We all know it’s important to use GPU resources efficiently, especially during inference. One easy and highly effective way to achieve this is to reorder some of your inference logic to exploit PyTorch’s asynchronous GPU operations. This becomes especially important if data I/O represents a significant portion of your inference time. Let’s take a look at a pseudocode example, first without attempting to exploit asynchronous GPU operations and then a modified version that does.

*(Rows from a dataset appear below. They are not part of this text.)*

Lemma findIndex_map {A B} (f : A -> B) (p : B -> bool) (l : list A) :
  findIndex (fun x => p (f x)) l = findIndex p (map f l).
Proof.
  induction l as [|x l IH]; simpl; [reflexivity|].
  destruct (p (f x)); [reflexivity|]. rewrite IH. reflexivity.
Qed.

Lemma map_splice1 {A B} (f : A -> B) index (l : list A) :
  map f (splice1 index l) = splice1 index (map f l).
Proof.
  unfold splice1. rewrite map_app, firstn_map, skipn_map. reflexivity.
Qed.

Lemma findIndex_app_first {A} (q : A -> bool) l1 a l2 :
  (forall y, In y l1 -> q y = false) -> q a = true ->
  findIndex q (l1 ++ a :: l2) = Some (length l1).
Proof.
  induction l1 as [|x l1 IH]; simpl; intros Hl1 Ha.
  - rewrite Ha. reflexivity.
  - rewrite (Hl1 x (or_introl eq_refl)). rewrite IH; auto.
Qed.

Lemma splice1_last {A} (l : list A) x : splice1 (length l) (l ++ [x]) = l.
Proof.
  unfold splice1. rewrite firstn_app, firstn_all, Nat.sub_diag. simpl.
  rewrite app_nil_r. change (l ++ skipn (S (length l)) (l ++ [x]) = l).
  rewrite skipn_all2 by (rewrite length_app; simpl; lia).
  apply app_nil_r.
Qed.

model <- init_pytorch_model().cuda()
while True:
  # Reading in the next batch takes a significant
  # amount of IO time. During this time the GPU
  # is idle.
  batch <- get_next_batch().cuda()
  result <- model(batch)

  # Pulling the results onto the cpu forces all
  # GPU computation to complete so we are not
  # benefiting from async operations.
  output_result(result.cpu())

In the example above assume that ~100% of the compute time used is spent in get_next_batch() and model(batch). If get_next_batch() takes 1 second and model(batch) takes 2 seconds, the best GPU utilization we can achieve is ~66%. Let’s reorganize the code so that we get close to 100%:

model <- init_pytorch_model().cuda()
prev_result <- None
while True:
  # Reading in the next batch still takes a
  # significant amount of IO time, but because
  # we haven't pulled prev_result onto the CPU
  # yet, the previous GPU computations are
  # executing concurrently with I/O (except
  # for the first iteration)
  curr_batch <- get_next_batch().cuda()
  
  # Now that batch I/O has completed we synchronize
  # and output the previous results.
  if prev_result is not None:
    output_result(prev_result.cpu())

  # start GPU computations for curr_batch
  prev_result <- model(curr_batch)

This simple reordering of operations will take us from ~66% GPU utilization to ~100% and will increase up the number of inferences per second by ~50%.